Extracted data Start Marker

(** ** The builder (index.js 13-49, 104-142) *)

(** X17.  [module] takes its dependencies as one array or as separate arguments,
    with the same result when the first of them is not itself an array; the
    arguments that follow an array are dropped; and a call without arguments
    adds nothing. *)
Theorem module_array_or_arguments
        (l more : list value) (self : Builder.AngularSetup) :
  Builder.module (VArr l :: more) self = Builder.module [VArr l] self
  /\ Builder.deps (Builder.module [VArr l] self) = Builder.deps self ++ l
  /\ (is_array (hd VUndef l) = false ->
      Builder.module l self = Builder.module [VArr l] self)
  /\ Builder.deps (Builder.module [] self) = Builder.deps self.
Proof.
  repeat split.
  - intros Hhead. destruct l as [ | x l ]; [ reflexivity | ].
    now destruct x.
  - cbn. apply app_nil_r.
Qed.

Lemma module_array_or_arguments_witness :
  is_array (hd VUndef [VStr "ngAnimate"; VStr "ngTouch"]) = false
  /\ Builder.deps (Builder.module [VStr "ngAnimate"; VStr "ngTouch"]
                                  (Builder.create (VStr "ui.router")
                                                  (VStr "app")))
     = [VStr "ui.router"; VStr "ngAnimate"; VStr "ngTouch"].
Proof.
  split; [ reflexivity | ].
  exact (f_equal Builder.deps
                 (proj1 (proj2 (proj2 (module_array_or_arguments
                    [VStr "ngAnimate"; VStr "ngTouch"] []
                    (Builder.create (VStr "ui.router") (VStr "app")))))
                        eq_refl)).
Defined.

Lemma chain_fields (cs : list Builder.call) (self : Builder.AngularSetup) :
  Builder.chain cs self
  = {| Builder.name := Builder.name self;
       Builder.deps := Builder.deps self ++ flat_map Builder.module_part cs;
       Builder.configs :=
         Builder.configs self ++ flat_map Builder.pushed_config cs;
       Builder.runs := Builder.runs self ++ flat_map Builder.pushed_run cs |}.
Proof.
  unfold Builder.chain. revert self.
  induction cs as [ | c cs IH ]; intros self; cbn [fold_left flat_map].
  - rewrite !app_nil_r. now destruct self.
  - rewrite IH. destruct c as [args | f | f | n opts | g];
      cbn [Builder.apply Builder.module Builder.config Builder.run
           Builder.state Builder.auth Builder.name Builder.deps
           Builder.configs Builder.runs Builder.module_part
           Builder.pushed_config Builder.pushed_run];
      rewrite <- ?app_assoc, ?app_nil_r; reflexivity.
Qed.

(** X18.  Whatever calls of [module], [config], [run], [state] and [auth] are
    chained on a new builder, and in whatever order, its name is kept, the
    router stays the first dependency, and the dependencies that follow are
    those given to [module], in the order of the calls: nothing is dropped,
    reordered or deduplicated, and further such calls only append.  The same
    holds through [use] when the plugin itself only makes such calls on the
    builder it is handed (a plugin is otherwise free to do anything to
    it). *)
Theorem chain_accumulates_deps
        (cs : list Builder.call) (router app : value) :
  let b := Builder.chain cs (Builder.create router app) in
  Builder.name b = app
  /\ Builder.deps b = router :: flat_map Builder.module_part cs
  /\ (forall cs' : list Builder.call,
         exists more : list value,
           Builder.deps (Builder.chain cs' b) = Builder.deps b ++ more)
  /\ (forall cs' : list Builder.call,
         Builder.name (Builder.use (Builder.chain cs') b) = app
         /\ Builder.deps (Builder.use (Builder.chain cs') b)
            = router :: flat_map Builder.module_part (cs ++ cs')).
Proof.
  cbv zeta. rewrite chain_fields. cbn. repeat split.
  - intros cs'. rewrite chain_fields. cbn. now eexists.
  - unfold Builder.use. now rewrite chain_fields.
  - unfold Builder.use. rewrite chain_fields. cbn.
    now rewrite flat_map_app.
Qed.

Section DoneFacts.

Variable throws : Builder.fn -> option exn.

Lemma invoke_all_app (self : Builder.AngularSetup)
      (l1 l2 : list Builder.callback) :
  Builder.invoke_all throws self (l1 ++ l2)
  = match Builder.invoke_all throws self l1 with
    | (t1, Normal _) =>
        (t1 ++ fst (Builder.invoke_all throws self l2),
         snd (Builder.invoke_all throws self l2))
    | (t1, Throw e) => (t1, Throw e)
    end.
Proof.
  induction l1 as [ | c l1 IH ]; cbn [app Builder.invoke_all].
  - now destruct (Builder.invoke_all throws self l2).
  - destruct (Builder.invoke throws self c) as [t [[] | e]]; [ | reflexivity ].
    rewrite IH.
    destruct (Builder.invoke_all throws self l1) as [t1 [[] | e1]];
      [ | reflexivity ].
    now rewrite app_assoc.
Qed.

(** The calls of the functions pushed on [configs], while none throws. *)
Lemma invoke_pushed_configs (self : Builder.AngularSetup)
      (cs : list Builder.call) :
  (forall f : Builder.fn, In (Builder.CallConfig f) cs -> throws f = None) ->
  Builder.invoke_all throws self (flat_map Builder.pushed_config cs)
  = (flat_map (Builder.config_part (Builder.name self)) cs, Normal tt).
Proof.
  induction cs as [ | c cs IH ]; intros Hcs; [ reflexivity | ].
  cbn [flat_map]. rewrite invoke_all_app, IH
    by (intros f Hf; apply Hcs; now right).
  destruct c as [args | f | f | n opts | g]; try reflexivity.
  cbn. now rewrite (Hcs f) by now left.
Qed.

Lemma invoke_pushed_runs (self : Builder.AngularSetup)
      (cs : list Builder.call) :
  (forall f : Builder.fn, In (Builder.CallRun f) cs -> throws f = None) ->
  Builder.invoke_all throws self (flat_map Builder.pushed_run cs)
  = (flat_map Builder.run_part cs, Normal tt).
Proof.
  induction cs as [ | c cs IH ]; intros Hcs; [ reflexivity | ].
  cbn [flat_map]. rewrite invoke_all_app, IH
    by (intros f Hf; apply Hcs; now right).
  destruct c as [args | f | f | n opts | g]; try reflexivity.
  cbn. now rewrite (Hcs f) by now left.
Qed.

(** What [run] and [auth] contribute: calls of functions and the run block
    of [auth]. *)
Lemma run_part_events (cs : list Builder.call) (ev : Builder.setup_event) :
  In ev (flat_map Builder.run_part cs) ->
  (exists g : Builder.fn, ev = Builder.Call g)
  \/ (exists g : Builder.fn, ev = Builder.Run (Builder.AuthBlock g)).
Proof.
  induction cs as [ | c cs IH ]; [ now intros [] | ].
  cbn [flat_map]. intros [Hin | Hin]%in_app_or; [ | now apply IH ].
  destruct c as [args | g | g | n opts | g]; cbn in Hin;
    try (now elim Hin).
  - destruct Hin as [<- | []]. left. now exists g.
  - destruct Hin as [<- | []]. right. now exists g.
Qed.

Lemma config_part_registers_no_run (app : value) (cs : list Builder.call) :
  filter Builder.is_run (flat_map (Builder.config_part app) cs) = [].
Proof.
  induction cs as [ | c cs IH ]; [ reflexivity | ].
  cbn [flat_map]. rewrite filter_app, IH.
  now destruct c.
Qed.

End DoneFacts.

(** X19.  [done] on a chain of calls none of whose functions throws: the module is
    created with the accumulated dependencies, the default config block is
    registered first, then come the contributions of [config] and [state]
    in the order of their calls, then those of [run] and [auth] in the order
    of their calls, and the default run block (the first annotation and the
    navigation handler) is registered last.  However the calls were
    interleaved, everything pushed on [configs] precedes everything pushed
    on [runs]. *)
Theorem done_orders_the_setup
        (throws : Builder.fn -> option exn)
        (cs : list Builder.call) (router app : value) :
  (forall f : Builder.fn, throws f = None) ->
  Builder.done throws (Builder.chain cs (Builder.create router app))
  = ([Builder.AngularModule app (router :: flat_map Builder.module_part cs);
      Builder.Log Builder.fmt_setting_up
                  [app; VArr (router :: flat_map Builder.module_part cs)];
      Builder.Config Builder.DefaultConfig]
       ++ flat_map (Builder.config_part app) cs
       ++ flat_map Builder.run_part cs
       ++ [Builder.Run (Builder.DefaultRun app)], Normal tt).
Proof.
  intros Hquiet. rewrite chain_fields. unfold Builder.done.
  cbn [Builder.create Builder.name Builder.deps Builder.configs Builder.runs
       List.app].
  rewrite invoke_pushed_configs by (intros f _; apply Hquiet).
  rewrite invoke_pushed_runs by (intros f _; apply Hquiet).
  reflexivity.
Qed.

Extracted data End Marker

#### Task prompt
All lines above from the one with "(** The calls" to the one with "Builder.invoke_all throws self (flat_map Builder.pushed_config", inclusive, should be copied exactly, and no other lines.

#### Task result
(** The calls of the functions pushed on [configs], while none throws. *)
Lemma invoke_pushed_configs (self : Builder.AngularSetup)
      (cs : list Builder.call) :
  (forall f : Builder.fn, In (Builder.CallConfig f) cs -> throws f = None) ->
  Builder.invoke_all throws self (flat_map Builder.pushed_config cs)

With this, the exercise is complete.